Stored records
↓

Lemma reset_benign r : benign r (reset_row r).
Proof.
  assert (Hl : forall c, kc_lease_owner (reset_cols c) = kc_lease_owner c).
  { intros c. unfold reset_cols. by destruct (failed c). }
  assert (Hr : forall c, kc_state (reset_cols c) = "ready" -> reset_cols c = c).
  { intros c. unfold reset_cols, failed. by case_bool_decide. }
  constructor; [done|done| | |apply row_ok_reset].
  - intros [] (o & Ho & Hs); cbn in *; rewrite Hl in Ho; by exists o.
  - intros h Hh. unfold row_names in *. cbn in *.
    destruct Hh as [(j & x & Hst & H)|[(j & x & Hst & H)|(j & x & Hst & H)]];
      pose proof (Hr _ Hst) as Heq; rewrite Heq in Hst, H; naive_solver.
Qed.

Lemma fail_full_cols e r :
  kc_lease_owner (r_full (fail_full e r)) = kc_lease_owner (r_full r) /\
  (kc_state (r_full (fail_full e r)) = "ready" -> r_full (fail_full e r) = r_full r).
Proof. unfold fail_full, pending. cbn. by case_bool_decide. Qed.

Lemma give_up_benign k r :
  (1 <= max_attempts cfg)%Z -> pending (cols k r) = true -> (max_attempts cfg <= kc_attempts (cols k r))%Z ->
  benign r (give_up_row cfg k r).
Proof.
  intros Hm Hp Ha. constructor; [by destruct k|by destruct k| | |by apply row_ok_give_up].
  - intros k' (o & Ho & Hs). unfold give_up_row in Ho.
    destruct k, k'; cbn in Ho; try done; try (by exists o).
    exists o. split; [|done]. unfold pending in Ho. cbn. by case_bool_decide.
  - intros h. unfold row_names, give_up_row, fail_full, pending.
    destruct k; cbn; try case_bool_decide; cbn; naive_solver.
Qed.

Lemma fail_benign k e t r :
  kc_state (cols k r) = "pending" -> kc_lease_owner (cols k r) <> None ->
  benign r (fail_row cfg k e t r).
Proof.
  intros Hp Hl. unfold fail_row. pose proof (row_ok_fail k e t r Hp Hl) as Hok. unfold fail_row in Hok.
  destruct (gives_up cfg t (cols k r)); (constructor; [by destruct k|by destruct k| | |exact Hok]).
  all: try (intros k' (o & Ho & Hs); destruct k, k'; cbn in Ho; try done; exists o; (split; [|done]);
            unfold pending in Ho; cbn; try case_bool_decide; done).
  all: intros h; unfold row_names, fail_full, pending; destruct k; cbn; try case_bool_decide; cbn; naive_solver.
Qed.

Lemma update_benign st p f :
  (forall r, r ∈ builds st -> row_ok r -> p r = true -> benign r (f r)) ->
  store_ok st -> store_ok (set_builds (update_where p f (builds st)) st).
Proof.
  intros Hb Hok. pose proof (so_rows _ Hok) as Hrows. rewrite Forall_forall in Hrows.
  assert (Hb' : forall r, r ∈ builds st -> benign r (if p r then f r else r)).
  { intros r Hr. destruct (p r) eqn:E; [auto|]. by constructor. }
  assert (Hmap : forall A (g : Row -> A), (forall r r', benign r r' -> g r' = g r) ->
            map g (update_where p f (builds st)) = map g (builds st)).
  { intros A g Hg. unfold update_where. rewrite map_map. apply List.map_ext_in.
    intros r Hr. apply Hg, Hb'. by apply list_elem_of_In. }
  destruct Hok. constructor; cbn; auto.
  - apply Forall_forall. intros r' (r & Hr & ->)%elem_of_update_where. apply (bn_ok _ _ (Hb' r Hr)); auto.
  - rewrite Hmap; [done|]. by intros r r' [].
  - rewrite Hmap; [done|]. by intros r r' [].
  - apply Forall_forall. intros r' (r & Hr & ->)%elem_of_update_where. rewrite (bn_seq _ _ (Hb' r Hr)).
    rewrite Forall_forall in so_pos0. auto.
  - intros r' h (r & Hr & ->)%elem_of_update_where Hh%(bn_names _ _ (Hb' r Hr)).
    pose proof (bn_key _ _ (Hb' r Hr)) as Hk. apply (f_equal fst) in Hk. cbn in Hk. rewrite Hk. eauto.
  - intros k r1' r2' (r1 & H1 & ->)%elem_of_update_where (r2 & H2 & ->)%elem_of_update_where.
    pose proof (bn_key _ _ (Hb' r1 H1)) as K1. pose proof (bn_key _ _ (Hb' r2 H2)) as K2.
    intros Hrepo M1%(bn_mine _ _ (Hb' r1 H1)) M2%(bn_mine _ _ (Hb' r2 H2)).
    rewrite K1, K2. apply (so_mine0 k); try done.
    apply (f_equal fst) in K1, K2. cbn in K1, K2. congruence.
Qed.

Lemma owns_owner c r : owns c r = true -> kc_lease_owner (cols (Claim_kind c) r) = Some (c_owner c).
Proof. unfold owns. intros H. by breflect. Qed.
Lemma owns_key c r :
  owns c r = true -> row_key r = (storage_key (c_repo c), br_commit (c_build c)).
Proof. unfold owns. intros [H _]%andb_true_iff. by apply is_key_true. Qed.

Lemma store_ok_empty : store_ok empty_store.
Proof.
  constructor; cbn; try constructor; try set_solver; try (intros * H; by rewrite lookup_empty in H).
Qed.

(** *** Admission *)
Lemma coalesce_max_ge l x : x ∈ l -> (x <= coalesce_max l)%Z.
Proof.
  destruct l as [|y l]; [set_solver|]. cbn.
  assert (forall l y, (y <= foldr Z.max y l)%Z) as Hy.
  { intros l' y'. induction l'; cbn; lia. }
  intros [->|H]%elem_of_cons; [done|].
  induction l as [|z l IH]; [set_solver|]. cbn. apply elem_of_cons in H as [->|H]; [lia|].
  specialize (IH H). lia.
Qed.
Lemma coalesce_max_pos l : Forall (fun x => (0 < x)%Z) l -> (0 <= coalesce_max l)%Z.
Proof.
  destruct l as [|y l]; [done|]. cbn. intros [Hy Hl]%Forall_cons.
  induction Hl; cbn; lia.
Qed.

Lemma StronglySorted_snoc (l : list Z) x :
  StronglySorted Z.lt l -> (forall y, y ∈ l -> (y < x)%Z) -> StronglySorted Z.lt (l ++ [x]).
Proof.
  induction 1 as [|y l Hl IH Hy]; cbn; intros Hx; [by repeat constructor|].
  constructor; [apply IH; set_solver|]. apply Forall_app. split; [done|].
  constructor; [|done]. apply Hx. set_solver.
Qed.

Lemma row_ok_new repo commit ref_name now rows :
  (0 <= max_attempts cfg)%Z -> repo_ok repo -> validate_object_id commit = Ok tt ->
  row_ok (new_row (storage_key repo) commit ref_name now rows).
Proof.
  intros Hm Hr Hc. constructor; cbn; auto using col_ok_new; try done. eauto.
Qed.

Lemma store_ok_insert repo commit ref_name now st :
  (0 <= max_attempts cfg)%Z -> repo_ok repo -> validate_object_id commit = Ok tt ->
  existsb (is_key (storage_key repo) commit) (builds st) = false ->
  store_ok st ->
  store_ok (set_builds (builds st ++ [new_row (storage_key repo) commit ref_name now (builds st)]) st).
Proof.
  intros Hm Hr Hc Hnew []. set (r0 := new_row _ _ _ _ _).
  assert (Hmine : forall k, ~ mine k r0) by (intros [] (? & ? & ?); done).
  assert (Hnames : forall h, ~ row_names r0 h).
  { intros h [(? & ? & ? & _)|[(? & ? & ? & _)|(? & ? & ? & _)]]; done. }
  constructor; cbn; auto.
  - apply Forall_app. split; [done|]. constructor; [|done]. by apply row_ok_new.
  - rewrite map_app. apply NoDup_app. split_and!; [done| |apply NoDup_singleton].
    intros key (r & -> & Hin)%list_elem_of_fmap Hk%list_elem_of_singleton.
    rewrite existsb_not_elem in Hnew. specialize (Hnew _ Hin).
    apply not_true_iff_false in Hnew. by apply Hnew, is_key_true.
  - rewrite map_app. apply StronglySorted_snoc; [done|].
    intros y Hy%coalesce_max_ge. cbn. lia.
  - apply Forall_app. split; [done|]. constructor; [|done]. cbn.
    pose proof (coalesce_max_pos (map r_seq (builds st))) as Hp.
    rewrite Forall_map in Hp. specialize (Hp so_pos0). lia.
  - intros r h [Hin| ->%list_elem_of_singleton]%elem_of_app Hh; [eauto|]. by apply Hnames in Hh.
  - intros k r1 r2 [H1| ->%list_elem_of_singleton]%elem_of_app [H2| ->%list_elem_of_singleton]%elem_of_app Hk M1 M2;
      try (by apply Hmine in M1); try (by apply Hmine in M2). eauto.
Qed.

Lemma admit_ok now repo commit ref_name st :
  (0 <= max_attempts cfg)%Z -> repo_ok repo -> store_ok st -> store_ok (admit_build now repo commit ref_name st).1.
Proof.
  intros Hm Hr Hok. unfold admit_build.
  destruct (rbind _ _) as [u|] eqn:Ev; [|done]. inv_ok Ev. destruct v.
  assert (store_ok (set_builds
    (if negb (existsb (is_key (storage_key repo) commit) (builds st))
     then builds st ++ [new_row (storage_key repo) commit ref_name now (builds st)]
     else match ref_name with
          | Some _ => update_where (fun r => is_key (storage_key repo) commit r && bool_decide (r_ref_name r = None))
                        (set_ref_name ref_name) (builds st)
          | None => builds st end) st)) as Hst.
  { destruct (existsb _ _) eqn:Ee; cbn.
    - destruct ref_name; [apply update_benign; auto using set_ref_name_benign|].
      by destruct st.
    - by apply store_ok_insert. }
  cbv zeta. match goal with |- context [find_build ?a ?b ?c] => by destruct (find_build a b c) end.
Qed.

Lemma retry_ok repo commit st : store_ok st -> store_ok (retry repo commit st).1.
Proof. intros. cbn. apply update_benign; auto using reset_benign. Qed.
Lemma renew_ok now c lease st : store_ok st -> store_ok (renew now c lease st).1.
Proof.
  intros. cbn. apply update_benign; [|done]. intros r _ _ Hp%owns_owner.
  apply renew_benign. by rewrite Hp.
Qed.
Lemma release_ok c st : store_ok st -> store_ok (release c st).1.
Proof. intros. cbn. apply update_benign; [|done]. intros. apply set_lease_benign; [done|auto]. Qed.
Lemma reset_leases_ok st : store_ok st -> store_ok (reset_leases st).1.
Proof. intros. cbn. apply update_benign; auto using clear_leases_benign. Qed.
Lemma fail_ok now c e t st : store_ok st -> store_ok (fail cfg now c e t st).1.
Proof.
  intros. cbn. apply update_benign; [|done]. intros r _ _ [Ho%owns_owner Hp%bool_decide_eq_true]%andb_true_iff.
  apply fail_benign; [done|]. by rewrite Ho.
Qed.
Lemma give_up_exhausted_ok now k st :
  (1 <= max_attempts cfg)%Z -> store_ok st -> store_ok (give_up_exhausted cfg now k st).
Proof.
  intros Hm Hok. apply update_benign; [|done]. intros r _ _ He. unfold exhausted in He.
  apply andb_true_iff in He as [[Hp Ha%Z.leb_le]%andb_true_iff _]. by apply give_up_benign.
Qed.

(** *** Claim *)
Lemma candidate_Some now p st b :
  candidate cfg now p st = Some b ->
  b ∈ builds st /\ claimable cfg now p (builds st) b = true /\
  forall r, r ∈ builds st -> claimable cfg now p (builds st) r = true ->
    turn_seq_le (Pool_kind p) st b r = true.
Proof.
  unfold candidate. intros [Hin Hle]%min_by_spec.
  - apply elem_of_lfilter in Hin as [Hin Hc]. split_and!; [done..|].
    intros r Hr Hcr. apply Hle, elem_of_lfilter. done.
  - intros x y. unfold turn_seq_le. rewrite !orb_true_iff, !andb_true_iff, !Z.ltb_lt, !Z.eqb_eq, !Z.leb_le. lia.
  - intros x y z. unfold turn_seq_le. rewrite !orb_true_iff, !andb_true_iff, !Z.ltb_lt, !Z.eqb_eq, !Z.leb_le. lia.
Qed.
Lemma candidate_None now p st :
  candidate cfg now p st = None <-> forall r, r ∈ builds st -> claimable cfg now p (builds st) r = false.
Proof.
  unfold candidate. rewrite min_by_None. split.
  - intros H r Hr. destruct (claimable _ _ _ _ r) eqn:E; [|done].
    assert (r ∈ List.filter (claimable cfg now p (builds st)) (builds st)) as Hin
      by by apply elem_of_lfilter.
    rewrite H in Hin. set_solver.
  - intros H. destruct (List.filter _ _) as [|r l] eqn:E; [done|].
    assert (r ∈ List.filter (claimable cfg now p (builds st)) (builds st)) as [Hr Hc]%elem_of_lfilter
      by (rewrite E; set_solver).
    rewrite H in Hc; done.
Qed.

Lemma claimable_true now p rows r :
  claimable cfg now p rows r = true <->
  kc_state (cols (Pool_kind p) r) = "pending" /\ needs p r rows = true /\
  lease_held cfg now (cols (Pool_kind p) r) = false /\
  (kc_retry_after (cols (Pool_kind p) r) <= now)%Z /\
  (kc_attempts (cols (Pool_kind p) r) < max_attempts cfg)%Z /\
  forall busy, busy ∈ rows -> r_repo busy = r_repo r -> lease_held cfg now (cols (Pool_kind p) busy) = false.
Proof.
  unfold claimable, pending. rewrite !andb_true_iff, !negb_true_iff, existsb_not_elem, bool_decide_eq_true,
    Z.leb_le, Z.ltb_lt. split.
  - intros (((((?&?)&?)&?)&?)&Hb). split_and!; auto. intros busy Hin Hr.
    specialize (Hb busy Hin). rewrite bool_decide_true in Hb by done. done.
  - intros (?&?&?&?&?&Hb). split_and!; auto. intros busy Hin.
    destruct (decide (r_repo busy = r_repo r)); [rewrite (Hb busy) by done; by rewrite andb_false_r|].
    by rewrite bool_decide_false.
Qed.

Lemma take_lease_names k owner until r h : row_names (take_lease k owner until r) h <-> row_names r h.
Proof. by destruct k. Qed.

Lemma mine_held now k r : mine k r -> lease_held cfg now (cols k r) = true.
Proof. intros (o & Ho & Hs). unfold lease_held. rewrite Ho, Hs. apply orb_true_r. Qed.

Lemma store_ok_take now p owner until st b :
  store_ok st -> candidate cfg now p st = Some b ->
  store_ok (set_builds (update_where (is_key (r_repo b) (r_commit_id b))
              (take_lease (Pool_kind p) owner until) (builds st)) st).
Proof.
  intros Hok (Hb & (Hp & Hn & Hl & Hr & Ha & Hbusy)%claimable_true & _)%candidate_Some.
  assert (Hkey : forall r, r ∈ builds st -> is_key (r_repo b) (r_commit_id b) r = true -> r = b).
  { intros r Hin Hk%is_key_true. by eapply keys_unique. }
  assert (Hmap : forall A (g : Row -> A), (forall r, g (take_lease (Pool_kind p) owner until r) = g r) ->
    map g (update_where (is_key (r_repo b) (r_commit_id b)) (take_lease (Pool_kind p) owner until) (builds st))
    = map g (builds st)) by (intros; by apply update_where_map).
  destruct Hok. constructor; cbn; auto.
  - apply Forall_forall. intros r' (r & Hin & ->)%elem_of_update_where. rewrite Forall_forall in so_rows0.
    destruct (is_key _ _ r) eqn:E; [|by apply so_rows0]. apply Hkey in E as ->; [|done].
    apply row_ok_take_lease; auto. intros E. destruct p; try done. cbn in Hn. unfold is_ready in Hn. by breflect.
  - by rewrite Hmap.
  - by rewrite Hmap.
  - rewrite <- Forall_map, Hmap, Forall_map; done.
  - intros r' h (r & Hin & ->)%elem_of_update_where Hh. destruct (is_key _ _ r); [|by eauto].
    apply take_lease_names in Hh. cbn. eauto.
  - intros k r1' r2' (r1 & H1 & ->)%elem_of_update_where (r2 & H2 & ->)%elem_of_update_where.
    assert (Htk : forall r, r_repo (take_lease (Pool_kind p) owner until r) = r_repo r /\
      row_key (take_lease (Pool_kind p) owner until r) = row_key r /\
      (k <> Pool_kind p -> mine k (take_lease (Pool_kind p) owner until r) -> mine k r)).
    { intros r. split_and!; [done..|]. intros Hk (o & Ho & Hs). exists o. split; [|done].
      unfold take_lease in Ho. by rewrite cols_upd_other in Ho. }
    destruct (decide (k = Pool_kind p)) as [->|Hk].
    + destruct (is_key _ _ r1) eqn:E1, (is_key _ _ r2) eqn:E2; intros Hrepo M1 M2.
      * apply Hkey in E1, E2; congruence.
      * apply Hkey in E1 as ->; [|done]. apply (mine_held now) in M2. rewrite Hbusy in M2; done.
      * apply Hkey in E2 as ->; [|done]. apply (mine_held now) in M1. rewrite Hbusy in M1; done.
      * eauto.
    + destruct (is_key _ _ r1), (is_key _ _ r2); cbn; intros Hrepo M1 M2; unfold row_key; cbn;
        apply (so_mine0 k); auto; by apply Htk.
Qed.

↑
↓

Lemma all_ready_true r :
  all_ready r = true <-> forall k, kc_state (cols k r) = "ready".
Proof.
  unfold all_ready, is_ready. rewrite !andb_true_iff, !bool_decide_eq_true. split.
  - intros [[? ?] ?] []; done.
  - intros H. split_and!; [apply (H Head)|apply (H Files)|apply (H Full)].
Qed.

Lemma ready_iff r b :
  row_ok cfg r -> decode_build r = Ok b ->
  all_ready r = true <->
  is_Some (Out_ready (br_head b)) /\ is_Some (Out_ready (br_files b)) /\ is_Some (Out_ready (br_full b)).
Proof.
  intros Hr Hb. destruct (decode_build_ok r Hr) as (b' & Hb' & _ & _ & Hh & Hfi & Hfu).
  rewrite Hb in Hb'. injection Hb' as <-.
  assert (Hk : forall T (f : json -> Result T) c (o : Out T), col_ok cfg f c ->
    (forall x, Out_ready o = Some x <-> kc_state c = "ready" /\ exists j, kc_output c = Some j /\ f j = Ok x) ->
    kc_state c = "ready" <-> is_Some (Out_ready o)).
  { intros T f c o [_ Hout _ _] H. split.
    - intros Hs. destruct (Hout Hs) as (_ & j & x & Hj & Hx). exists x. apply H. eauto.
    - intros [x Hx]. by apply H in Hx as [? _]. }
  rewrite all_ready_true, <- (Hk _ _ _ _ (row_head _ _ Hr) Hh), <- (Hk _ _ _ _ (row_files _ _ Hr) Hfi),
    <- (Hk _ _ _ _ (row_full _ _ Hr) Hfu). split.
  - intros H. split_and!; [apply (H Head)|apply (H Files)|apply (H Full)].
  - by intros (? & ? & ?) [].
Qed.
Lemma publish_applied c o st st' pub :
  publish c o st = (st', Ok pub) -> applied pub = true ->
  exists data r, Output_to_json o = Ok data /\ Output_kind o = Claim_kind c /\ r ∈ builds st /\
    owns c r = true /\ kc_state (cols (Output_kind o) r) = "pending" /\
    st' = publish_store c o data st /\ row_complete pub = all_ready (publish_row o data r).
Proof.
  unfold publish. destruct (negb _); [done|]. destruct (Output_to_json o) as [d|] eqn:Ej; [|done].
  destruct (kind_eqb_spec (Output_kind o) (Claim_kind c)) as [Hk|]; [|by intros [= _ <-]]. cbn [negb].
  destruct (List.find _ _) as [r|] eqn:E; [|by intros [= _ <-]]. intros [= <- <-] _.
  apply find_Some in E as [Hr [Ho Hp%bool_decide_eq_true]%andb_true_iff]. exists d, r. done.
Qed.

↑
↓

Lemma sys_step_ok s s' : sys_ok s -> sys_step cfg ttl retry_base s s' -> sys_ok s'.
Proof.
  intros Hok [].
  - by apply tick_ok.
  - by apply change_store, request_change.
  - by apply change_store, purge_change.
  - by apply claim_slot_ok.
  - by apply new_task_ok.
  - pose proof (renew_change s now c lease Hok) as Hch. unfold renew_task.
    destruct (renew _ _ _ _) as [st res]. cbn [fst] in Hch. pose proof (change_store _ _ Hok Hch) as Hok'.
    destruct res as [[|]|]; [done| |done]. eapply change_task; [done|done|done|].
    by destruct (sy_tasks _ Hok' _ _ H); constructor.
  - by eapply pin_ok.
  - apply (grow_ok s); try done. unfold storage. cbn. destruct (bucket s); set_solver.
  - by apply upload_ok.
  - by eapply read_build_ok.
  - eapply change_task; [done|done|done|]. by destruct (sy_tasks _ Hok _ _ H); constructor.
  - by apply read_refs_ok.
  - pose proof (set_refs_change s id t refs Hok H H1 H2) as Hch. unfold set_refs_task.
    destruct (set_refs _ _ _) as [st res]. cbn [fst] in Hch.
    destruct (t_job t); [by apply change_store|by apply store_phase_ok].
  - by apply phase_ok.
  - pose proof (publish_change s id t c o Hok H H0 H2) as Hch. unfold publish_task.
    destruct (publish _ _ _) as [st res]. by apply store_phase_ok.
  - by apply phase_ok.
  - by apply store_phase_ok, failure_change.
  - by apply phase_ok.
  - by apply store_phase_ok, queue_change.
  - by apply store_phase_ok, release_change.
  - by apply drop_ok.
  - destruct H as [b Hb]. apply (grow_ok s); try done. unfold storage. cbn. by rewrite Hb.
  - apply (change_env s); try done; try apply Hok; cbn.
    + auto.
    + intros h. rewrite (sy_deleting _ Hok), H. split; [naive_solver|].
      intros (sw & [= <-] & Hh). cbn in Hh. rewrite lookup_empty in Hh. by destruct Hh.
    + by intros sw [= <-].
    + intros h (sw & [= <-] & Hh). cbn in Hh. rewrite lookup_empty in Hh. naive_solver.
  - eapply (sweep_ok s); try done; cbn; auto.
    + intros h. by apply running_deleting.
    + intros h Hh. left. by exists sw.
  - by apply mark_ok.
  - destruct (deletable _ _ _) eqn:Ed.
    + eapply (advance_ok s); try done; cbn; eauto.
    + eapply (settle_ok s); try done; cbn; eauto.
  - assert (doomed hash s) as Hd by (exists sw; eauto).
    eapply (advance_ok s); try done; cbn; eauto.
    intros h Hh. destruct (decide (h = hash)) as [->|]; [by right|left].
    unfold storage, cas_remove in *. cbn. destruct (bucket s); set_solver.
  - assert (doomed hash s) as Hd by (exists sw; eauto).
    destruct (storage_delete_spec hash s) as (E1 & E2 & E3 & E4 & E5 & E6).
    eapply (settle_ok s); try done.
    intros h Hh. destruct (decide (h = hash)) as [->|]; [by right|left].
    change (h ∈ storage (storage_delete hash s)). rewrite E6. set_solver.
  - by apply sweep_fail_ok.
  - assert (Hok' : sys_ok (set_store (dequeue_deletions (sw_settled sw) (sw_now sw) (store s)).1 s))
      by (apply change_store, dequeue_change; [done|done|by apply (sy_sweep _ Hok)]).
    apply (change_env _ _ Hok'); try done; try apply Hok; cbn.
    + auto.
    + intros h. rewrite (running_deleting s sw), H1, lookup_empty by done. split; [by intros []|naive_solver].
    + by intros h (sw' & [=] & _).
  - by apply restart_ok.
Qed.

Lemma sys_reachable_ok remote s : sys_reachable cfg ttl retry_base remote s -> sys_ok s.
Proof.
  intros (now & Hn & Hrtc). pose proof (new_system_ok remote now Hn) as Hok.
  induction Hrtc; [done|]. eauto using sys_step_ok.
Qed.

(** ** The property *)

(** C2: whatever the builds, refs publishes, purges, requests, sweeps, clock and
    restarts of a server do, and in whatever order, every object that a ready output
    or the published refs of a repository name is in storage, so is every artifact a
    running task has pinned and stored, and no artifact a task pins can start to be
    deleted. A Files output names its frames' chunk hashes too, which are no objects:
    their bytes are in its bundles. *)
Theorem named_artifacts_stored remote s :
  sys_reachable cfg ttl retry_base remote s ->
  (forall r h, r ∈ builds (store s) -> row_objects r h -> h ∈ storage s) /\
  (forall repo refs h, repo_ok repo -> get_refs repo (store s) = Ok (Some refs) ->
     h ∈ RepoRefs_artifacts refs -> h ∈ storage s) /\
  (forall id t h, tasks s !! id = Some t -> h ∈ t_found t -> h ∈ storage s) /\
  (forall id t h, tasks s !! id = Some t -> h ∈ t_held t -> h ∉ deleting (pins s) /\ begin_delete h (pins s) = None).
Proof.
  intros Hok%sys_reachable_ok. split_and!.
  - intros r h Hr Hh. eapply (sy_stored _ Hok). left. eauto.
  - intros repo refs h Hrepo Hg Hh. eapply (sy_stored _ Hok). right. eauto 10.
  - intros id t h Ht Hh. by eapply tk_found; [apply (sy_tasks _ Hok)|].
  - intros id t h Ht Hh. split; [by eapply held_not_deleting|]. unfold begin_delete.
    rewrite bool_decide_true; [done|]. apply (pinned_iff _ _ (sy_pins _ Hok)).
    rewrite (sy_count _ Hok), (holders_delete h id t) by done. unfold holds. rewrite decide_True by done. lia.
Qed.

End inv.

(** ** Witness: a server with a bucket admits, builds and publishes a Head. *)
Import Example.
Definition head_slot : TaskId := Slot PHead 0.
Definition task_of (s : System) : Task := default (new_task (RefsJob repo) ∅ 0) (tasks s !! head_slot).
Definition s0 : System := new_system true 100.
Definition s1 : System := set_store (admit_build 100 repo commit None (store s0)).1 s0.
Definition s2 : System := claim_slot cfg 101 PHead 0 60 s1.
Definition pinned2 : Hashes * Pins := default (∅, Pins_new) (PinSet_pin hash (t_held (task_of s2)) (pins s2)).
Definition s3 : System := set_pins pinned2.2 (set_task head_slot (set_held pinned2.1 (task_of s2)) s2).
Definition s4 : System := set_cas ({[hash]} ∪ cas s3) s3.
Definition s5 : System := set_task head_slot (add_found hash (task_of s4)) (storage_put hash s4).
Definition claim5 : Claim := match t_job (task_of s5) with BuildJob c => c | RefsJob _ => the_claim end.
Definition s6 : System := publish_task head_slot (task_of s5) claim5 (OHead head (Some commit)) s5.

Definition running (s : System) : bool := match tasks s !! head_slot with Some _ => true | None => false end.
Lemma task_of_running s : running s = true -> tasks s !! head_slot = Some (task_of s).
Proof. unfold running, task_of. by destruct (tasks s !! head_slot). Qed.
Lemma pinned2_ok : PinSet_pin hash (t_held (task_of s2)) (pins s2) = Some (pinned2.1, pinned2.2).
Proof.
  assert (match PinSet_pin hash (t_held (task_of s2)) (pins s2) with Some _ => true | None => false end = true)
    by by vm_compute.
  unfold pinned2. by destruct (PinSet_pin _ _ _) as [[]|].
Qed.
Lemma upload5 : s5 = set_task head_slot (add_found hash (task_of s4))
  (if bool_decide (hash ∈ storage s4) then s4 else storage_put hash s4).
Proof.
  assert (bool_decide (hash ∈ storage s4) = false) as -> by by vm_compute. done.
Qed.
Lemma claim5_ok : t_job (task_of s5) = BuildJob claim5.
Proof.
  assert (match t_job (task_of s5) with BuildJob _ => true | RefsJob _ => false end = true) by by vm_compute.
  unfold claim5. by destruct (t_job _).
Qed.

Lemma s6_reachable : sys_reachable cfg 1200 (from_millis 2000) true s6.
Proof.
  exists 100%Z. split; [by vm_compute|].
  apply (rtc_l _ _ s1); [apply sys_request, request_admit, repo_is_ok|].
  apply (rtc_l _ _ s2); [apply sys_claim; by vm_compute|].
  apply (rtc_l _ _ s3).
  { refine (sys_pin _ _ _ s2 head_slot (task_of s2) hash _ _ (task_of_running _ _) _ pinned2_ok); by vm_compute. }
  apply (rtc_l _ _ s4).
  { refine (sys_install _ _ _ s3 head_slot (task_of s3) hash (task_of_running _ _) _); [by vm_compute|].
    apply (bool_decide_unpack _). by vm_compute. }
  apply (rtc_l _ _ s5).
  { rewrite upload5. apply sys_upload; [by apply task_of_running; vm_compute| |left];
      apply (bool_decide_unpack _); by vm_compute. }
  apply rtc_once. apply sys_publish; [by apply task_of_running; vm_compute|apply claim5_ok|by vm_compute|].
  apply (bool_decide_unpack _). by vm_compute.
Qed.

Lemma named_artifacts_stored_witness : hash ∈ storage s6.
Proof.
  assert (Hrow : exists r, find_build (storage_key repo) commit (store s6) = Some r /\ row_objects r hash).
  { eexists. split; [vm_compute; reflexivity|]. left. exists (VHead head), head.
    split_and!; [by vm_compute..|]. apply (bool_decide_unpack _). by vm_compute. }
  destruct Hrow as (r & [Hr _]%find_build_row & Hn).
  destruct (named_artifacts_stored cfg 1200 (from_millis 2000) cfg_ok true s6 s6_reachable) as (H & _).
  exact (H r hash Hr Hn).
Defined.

↑

Instructions to follow
Find the lines in the records above that hold the word "failed", and give only how many there are.

Problem solution
2